> [Listed records]

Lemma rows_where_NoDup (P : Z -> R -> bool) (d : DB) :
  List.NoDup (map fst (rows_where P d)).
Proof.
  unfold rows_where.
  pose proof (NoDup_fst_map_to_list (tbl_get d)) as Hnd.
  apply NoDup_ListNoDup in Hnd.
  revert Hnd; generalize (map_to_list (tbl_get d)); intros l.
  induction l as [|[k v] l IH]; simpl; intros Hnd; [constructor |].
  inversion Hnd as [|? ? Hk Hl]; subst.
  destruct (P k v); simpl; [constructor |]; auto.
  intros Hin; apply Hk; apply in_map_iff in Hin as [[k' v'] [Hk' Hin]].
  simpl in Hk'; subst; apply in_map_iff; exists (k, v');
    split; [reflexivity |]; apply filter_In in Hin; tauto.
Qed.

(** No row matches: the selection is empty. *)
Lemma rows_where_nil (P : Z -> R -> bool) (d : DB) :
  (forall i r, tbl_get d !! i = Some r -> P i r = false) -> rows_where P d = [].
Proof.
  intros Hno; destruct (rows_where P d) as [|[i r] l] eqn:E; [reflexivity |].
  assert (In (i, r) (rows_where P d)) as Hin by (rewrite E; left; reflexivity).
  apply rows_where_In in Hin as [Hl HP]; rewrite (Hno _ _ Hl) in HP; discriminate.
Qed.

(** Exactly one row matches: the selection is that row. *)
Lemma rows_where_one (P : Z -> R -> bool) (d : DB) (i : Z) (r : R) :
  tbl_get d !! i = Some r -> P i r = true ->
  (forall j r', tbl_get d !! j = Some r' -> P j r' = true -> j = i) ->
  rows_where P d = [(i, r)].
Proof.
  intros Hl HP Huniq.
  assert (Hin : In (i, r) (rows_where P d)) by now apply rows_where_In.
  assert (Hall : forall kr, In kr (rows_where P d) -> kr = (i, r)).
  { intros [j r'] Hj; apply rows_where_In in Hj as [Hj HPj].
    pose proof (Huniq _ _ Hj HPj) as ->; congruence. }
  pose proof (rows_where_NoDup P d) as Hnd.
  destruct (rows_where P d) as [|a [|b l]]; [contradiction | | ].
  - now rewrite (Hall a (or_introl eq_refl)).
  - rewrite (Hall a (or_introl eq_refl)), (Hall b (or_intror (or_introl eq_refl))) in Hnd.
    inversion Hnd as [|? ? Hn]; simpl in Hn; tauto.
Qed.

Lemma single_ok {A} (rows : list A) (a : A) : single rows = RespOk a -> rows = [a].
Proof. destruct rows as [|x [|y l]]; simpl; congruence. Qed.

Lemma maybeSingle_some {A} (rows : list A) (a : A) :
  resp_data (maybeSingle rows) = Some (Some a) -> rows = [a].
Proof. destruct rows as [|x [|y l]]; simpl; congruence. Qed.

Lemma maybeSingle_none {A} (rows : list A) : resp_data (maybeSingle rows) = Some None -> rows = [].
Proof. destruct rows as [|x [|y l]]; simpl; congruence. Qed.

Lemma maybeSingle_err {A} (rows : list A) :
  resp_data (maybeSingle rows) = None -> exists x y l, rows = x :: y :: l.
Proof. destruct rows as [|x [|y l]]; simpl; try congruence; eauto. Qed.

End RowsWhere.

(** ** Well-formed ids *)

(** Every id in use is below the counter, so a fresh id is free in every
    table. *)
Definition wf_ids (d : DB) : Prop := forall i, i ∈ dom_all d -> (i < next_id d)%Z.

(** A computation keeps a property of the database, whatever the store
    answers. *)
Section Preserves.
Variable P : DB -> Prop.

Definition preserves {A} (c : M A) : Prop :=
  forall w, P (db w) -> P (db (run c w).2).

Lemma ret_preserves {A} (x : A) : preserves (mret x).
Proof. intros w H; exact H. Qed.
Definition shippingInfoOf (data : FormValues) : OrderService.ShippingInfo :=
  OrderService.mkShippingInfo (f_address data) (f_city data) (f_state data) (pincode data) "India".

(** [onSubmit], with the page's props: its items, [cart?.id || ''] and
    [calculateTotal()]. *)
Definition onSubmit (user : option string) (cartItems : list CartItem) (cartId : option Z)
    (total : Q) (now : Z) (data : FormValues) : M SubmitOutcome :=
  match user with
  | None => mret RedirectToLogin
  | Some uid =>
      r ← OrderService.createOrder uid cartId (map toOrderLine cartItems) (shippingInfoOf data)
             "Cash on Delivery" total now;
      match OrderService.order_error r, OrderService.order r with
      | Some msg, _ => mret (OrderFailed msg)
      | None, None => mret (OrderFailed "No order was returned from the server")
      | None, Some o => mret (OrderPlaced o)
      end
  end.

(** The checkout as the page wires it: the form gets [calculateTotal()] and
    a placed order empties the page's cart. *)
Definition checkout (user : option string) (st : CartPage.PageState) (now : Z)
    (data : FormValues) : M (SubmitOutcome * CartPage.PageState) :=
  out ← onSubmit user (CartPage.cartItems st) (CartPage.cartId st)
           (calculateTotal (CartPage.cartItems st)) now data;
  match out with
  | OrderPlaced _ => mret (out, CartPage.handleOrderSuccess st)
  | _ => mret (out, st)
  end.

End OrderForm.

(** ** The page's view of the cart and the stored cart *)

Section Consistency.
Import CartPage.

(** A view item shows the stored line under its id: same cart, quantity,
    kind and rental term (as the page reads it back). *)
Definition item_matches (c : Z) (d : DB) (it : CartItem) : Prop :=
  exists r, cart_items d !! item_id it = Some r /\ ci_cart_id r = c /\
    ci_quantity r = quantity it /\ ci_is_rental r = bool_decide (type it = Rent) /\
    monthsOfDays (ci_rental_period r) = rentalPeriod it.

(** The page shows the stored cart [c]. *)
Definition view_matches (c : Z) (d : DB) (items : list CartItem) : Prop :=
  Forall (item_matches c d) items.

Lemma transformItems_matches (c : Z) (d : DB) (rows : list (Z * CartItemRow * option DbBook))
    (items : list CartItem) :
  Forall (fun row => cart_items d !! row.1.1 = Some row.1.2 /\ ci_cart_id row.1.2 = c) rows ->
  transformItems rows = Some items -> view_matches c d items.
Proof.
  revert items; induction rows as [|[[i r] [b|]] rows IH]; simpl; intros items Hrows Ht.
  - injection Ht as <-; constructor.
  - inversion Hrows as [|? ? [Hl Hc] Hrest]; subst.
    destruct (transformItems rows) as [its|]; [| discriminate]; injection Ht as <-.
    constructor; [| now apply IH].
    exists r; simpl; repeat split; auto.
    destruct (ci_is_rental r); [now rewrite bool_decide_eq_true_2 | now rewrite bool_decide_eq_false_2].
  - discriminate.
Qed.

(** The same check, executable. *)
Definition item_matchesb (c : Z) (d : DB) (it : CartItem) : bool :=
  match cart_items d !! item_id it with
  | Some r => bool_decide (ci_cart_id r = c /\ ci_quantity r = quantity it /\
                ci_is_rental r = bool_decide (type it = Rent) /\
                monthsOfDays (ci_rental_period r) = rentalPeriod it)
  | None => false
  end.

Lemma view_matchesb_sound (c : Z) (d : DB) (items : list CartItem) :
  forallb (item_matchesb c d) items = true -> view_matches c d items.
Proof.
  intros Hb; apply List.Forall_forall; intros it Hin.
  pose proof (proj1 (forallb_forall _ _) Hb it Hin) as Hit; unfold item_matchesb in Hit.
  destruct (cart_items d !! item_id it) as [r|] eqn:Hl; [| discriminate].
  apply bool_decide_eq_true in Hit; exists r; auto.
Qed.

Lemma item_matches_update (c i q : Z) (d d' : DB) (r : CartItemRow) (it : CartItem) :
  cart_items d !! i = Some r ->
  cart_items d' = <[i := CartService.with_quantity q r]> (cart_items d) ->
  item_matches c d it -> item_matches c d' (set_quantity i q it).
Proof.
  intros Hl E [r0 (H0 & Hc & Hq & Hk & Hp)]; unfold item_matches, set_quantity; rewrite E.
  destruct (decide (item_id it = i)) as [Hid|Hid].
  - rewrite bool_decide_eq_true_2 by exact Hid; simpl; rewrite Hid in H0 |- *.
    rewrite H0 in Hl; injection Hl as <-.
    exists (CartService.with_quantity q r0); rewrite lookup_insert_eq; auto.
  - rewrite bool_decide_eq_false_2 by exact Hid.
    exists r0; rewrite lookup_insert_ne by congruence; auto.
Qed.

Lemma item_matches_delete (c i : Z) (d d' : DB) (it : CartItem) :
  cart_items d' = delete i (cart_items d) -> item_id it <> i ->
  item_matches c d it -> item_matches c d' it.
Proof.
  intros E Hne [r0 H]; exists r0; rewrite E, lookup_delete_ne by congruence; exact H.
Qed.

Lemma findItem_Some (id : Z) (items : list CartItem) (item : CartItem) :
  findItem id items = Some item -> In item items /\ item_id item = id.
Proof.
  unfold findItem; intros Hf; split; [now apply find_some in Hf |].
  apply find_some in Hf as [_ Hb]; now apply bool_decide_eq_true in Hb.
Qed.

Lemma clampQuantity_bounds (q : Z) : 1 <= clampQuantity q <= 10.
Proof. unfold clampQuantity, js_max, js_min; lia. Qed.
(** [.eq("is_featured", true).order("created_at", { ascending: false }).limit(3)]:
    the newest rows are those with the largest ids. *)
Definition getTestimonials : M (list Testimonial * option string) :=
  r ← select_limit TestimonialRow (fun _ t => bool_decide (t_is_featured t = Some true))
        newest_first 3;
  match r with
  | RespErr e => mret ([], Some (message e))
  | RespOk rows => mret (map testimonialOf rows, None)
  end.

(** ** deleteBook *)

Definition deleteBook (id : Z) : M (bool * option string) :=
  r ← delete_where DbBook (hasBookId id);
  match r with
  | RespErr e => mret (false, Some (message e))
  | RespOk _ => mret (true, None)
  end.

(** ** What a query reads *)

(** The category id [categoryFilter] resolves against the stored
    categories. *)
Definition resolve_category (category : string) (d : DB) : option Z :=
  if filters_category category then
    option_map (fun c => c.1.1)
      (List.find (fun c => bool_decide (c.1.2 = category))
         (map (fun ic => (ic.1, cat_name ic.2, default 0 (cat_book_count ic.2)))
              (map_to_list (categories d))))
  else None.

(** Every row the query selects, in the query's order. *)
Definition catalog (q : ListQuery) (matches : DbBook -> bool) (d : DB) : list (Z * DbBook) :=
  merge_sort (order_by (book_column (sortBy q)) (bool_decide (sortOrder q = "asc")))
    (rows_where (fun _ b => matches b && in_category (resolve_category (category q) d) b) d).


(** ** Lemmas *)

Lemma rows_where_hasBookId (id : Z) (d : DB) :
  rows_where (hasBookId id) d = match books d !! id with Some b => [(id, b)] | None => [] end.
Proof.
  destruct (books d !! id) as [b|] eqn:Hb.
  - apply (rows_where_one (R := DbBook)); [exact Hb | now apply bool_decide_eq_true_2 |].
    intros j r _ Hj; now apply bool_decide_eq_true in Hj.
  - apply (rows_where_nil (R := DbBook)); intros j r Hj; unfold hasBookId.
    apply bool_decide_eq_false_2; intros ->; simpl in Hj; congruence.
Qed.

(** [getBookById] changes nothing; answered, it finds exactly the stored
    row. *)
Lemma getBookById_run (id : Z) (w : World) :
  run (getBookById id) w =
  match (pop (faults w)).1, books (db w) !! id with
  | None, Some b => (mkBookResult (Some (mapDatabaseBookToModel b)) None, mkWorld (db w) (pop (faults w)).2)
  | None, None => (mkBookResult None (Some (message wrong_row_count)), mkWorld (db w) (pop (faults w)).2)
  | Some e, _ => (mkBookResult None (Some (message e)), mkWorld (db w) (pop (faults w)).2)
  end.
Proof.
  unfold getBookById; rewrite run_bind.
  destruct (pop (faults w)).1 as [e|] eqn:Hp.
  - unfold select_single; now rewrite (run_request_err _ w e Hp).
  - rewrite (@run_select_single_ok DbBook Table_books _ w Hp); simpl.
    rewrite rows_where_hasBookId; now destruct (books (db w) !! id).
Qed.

> [About this task] Reproduce, word for word and in full, only the lines above that start at the line with "(** The same check, executable. *)" and run through the line with "monthsOfDays (ci_rental_period r) = rentalPeriod it)", both ends included.

> [Final answer]
(** The same check, executable. *)
Definition item_matchesb (c : Z) (d : DB) (it : CartItem) : bool :=
  match cart_items d !! item_id it with
  | Some r => bool_decide (ci_cart_id r = c /\ ci_quantity r = quantity it /\
                ci_is_rental r = bool_decide (type it = Rent) /\
                monthsOfDays (ci_rental_period r) = rentalPeriod it)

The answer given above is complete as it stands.